As Jon hangs the ornaments for Lily, he asks for life advice, which she attests elders are no wiser. When she presses for him to tell her his hidden desire, he admits he'd like to become an actor.

Over dinner, Lily gives each of them a piece of jewelry important to her, as well as a novelty tie for Michael and a dildo for Jen. Jon's parents show how controlling they are of him, disapproving when he says he wants to be an actor, he is offered wine and Lily pulls out pot.

When Lily proudly talks about each of them, after she declares she raised two strong, independent women, Anna declares they're both messed up and that she herself had been institutionalised for attempted suicide. Lily is suddenly very tired, and goes to bed.

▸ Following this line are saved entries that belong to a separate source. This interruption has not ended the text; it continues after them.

Lemma wp_malloc_loop fuel size L1 L2 h :
  layout (L1 ++ L2) h -> 12 <= size <= mem_size_aligned h -> (4 | size) -> (length L2 + 2 <= fuel)%nat ->
  no_fit (L1 ++ L2) size (total L1) ->
  wp (malloc_loop fuel size (total L1)) (fun r h' => found (L1 ++ L2) size h r h') h.
Proof.
  revert fuel L1. induction L2 as [|b L2 IH]; intros fuel L1 Hly Hsz Hs4 Hf Hnf.
  - destruct fuel as [|fuel]; [lia|]. cbn [malloc_loop]. rewrite wp_bind, wp_gets, wp_bind, wp_gets.
    pose proof (ly_limit _ _ Hly). pose proof (ly_total _ _ Hly) as Ht. rewrite app_nil_r in Ht. pose proof (ly_start _ _ Hly).
    rewrite wrap_small by lia. destruct (Z.ltb_spec (total L1) (mem_size_aligned h - size)); [lia|]. rewrite wp_ret.
    split; [done|]. intros A n B E Ha. apply (Hnf A n B E). lia.
  - destruct fuel as [|fuel]; [lia|]. cbn [malloc_loop length] in *. rewrite wp_bind, wp_gets, wp_bind, wp_gets.
    pose proof (ly_limit _ _ Hly). pose proof (ly_start _ _ Hly) as [Hst _]. pose proof (ly_sized _ _ Hly) as Hs.
    apply sized_app in Hs as Hs'. destruct Hs' as [S1 S2]. apply sized_cons in S2 as [[Hn Hn4] S2].
    pose proof (total_nonneg L1 S1). pose proof (total_nonneg L2 S2).
    pose proof (ly_total _ _ Hly) as Ht. rewrite total_app in Ht. destruct b as [u n]. cbn [total snd] in *.
    change (2 ^ 32) with 4294967296 in *.
    rewrite (wrap_small 32 (mem_size_aligned h - size)) by lia. destruct (Z.ltb_spec (total L1) (mem_size_aligned h - size)).
    2: { rewrite wp_ret. split; [done|]. intros A k B E Ha. apply (Hnf A k B E). lia. }
    pose proof (ly_chain _ _ Hly) as Hc. apply blocks_app in Hc as [Hg [Hk1 Hk2]]. rewrite Z.add_0_l in *.
    rewrite wp_bind. eapply wp_get_hm; [exact Hk1|]. cbn [hm_used hm_next header].
    change SIZEOF_STRUCT_MEM with 12. replace (total L1 + n - (total L1 + 12)) with (n - 12) by lia.
    rewrite wrap_small by lia.
    destruct ((_ =? 0) && (size <=? n - 12)) eqn:Etest.
    + apply andb_true_iff in Etest as [Eu Efit]. apply Z.leb_le in Efit. destruct u; [done|]. clear Eu.
      rewrite wp_bind. eapply wp_take_block; [exact Hly|lia|done|done| |exact Hk1].
      intros m x y Hc' Ex Hy. set (h1 := set_max_mem y (set_used_mem x (with_mem m h))).
      pose proof (layout_carved L1 n L2 size m x y h Hly ltac:(lia) Hs4 Efit Hc' Ex Hy) as Hly'. fold h1 in Hly'.
      assert (Hdone : forall l, l = heap_ptr h + first_free 0 (L1 ++ carve size n ++ L2) ->
        found (L1 ++ (false, n) :: L2) size h (Some (heap_ptr h + total L1)) (set_lfree l h1)).
      { intros l ->. exists L1, n, L2. repeat (split; [done|]). done. }
      rewrite wp_bind, wp_gets, wp_bind. change (lfree h1) with (lfree h). rewrite (ly_lfree _ _ Hly), first_free_app.
      rewrite first_free_app in Hdone, Hly'. case_bool_decide as Hall.
      * cbn [first_free]. rewrite Z.add_0_l in *. destruct (Z.eqb_spec (heap_ptr h + total L1) (heap_ptr h + total L1)); [|done]. cbn [when].
        eapply (wp_find_lfree fuel L1 (carve size n ++ L2) h1).
        -- apply (ly_sized _ _ Hly').
        -- exact Hc'.
        -- apply (ly_end _ _ Hly').
        -- change (lfree h1) with (lfree h). rewrite (ly_lfree _ _ Hly), first_free_app, bool_decide_eq_true_2 by done. done.
        -- unfold carve. destruct (size + 24 <=? n - 12); cbn; lia.
        -- rewrite wp_ret. by apply Hdone.
      * pose proof (first_free_lt 0 L1 S1 Hall).
        destruct (Z.eqb_spec (heap_ptr h + total L1) (heap_ptr h + first_free 0 L1)); [lia|]. cbn [when].
        rewrite !wp_ret. specialize (Hdone _ eq_refl).
        assert (El : heap_ptr h + first_free 0 L1 = lfree h1).
        { change (lfree h1) with (lfree h). rewrite (ly_lfree _ _ Hly), first_free_app, bool_decide_eq_false_2 by done. done. }
        rewrite El, set_lfree_same in Hdone. exact Hdone.
    + assert (Et : total (L1 ++ [(u, n)]) = total L1 + n) by (rewrite total_app; cbn; lia).
      rewrite <- Et. replace (L1 ++ (u, n) :: L2) with ((L1 ++ [(u, n)]) ++ L2) in * by (by rewrite <- app_assoc).
      apply IH; [done|done|done|lia|].
      intros A k B E Ha. destruct (decide (total A < total L1)); [by eapply Hnf|].
      rewrite <- app_assoc in E, Hs. cbn [app] in E, Hs.
      destruct (split_at L1 (u, n) (false, k) L2 A B Hs E) as (_ & [= <- <-] & _); [cbn; lia|].
      change (0 =? 0) with true in Etest. cbn [andb] in Etest. apply Z.leb_gt in Etest. lia.
Qed.
(** A message of the drivers: 7-bit address, read or write, no other flag. *)
Record plain_msg (m : rt_i2c_msg) : Prop := {
  pm_flags : i2c_flags m = RT_I2C_WR \/ i2c_flags m = RT_I2C_RD;
  pm_addr : 0 <= i2c_addr m < 128;
  pm_len : 0 <= i2c_len m <= Z.of_nat (length (i2c_buf m))
}.
Definition is_rd (m : rt_i2c_msg) : bool := flag (i2c_flags m) RT_I2C_RD.
Definition addr_byte (m : rt_i2c_msg) : Z := 2 * i2c_addr m + Z.b2z (is_rd m).
Definition payload (m : rt_i2c_msg) : list Z := take (Z.to_nat (i2c_len m)) (i2c_buf m).
(** A message transmitted in full, and its buffer afterwards. *)
Definition msg_sent (m : rt_i2c_msg) : list symbol :=
  Start :: byte_sent (addr_byte m) ++
  if is_rd m then bytes_read (Z.to_nat (i2c_len m)) else concat (byte_sent <$> payload m).
Definition msg_done (m : rt_i2c_msg) (buf : list Z) : Prop :=
  if is_rd m then exists vs, buf = vs ++ drop (Z.to_nat (i2c_len m)) (i2c_buf m) /\
    length vs = Z.to_nat (i2c_len m) /\ Forall read_byte vs
  else buf = i2c_buf m.

Abbreviation xfer1 := (xfer_one env delay_us timeout get_scl 0 fuel).

Lemma plain_flags m f : plain_msg m -> f = RT_I2C_ADDR_10BIT \/ f = RT_I2C_NO_START \/
  f = RT_I2C_IGNORE_NACK \/ f = RT_I2C_NO_READ_ACK \/ f = RT_I2C_NO_STOP -> flag (i2c_flags m) f = false.
Proof. intros [[-> | ->] _ _] [->|[->|[->|[->| ->]]]]; done. Qed.

Lemma drives_address m l :
  plain_msg m -> low l ->
  drives l (i2c_bit_send_address env delay_us timeout get_scl 0 fuel m) (fun r syms l' =>
    low l' /\ syms = byte_sent (addr_byte m) /\ (r = RT_EOK \/ r = - RT_EIO)).
Proof.
  intros Hm Hl. unfold i2c_bit_send_address.
  rewrite (plain_flags m RT_I2C_ADDR_10BIT), (plain_flags m RT_I2C_IGNORE_NACK) by auto. cbv zeta.
  assert ((if flag (i2c_flags m) RT_I2C_RD then Z.lor (u8 (Z.shiftl (i2c_addr m) 1)) 1
           else u8 (Z.shiftl (i2c_addr m) 1)) = addr_byte m) as ->.
  { unfold addr_byte, is_rd. rewrite Z.shiftl_mul_pow2, (wrap_small 8) by (destruct Hm; lia).
    change (2 ^ 1) with 2. destruct (flag _ _); cbn [Z.b2z]; [apply lor_even_1|lia]. }
  unfold i2c_send_address. change (0 <? 0) with false. cbv iota. cbn [Z.to_nat send_address_loop].
  apply drives_bind, drives_bind. apply drives_low; [done|]. intros sda c.
  eapply drives_mono, drives_writeb. intros r syms l' (-> & Hl' & _). apply drives_ret.
  cbn [andb negb]. rewrite andb_true_r. rewrite app_nil_r.
  destruct (negb (r =? 1)); apply drives_ret; rewrite app_nil_r; auto.
Qed.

Chris pulls Jen aside, explaining Anna's suicide attempt and that she is bipolar. When she tells her Anna plans to call 911 to thwart the euthanasia, Jen confronts her sister and talks her out of it. However, downstairs Jen sees Paul and Liz embracing. She stays up all night, scouring over photo albums and realises Liz has been with them on all family trips.

In the morning, although Lily wants them to have a lazy Sunday, Jen gets Anna to back her in announcing they will block the euthanasia by calling 911. Trying to get Paul or Liz to confess, Lily tells everyone it was her idea, as she doesn't want either to be lonely.

Lily gets everyone on board with the procedure, but Jen and Anna insist on being with Paul at her side while she drinks the medication. Afterwards they drive off, one by one.

==Cast==
- Susan Sarandon as Lily
- Kate Winslet as Jennifer
- Mia Wasikowska as Anna
- Sam Neill as Paul
- Lindsay Duncan as Liz
- Rainn Wilson as Michael
- Bex Taylor-Klaus as Chris
- Anson Boon as Jonathan

==Production==
The remake was announced in July 2018, with Kate Winslet, Diane Keaton and Mia Wasikowska cast to play members of the family. Roger Michell was announced as director, with filming initially set to begin in August.

Filming began in October, with Keaton replaced by Susan Sarandon, and Sam Neill, Rainn Wilson, Bex Taylor-Klaus and Lindsay Duncan cast in supporting roles. The beachside house used in the film is located next to Winslet's own home near West Wittering in West Sussex, with the South Coast of England doubling for The Hamptons.

==Release==
The film had its world premiere at the Toronto International Film Festival on September 6, 2019. In May 2020, Screen Media Films acquired distribution rights to the film. It was released on September 18, 2020.

==Reception==
On Rotten Tomatoes, the film has an approval rating of based on reviews from critics. The site's critics consensus states: "Blackbird wastes its premise on shallow storytelling, though its splendid cast adds heart to a sensitive subject." On Metacritic, the film has a weighted average score of 53 out of 100, based on reviews from 18 critics, indicating "mixed or average" reviews.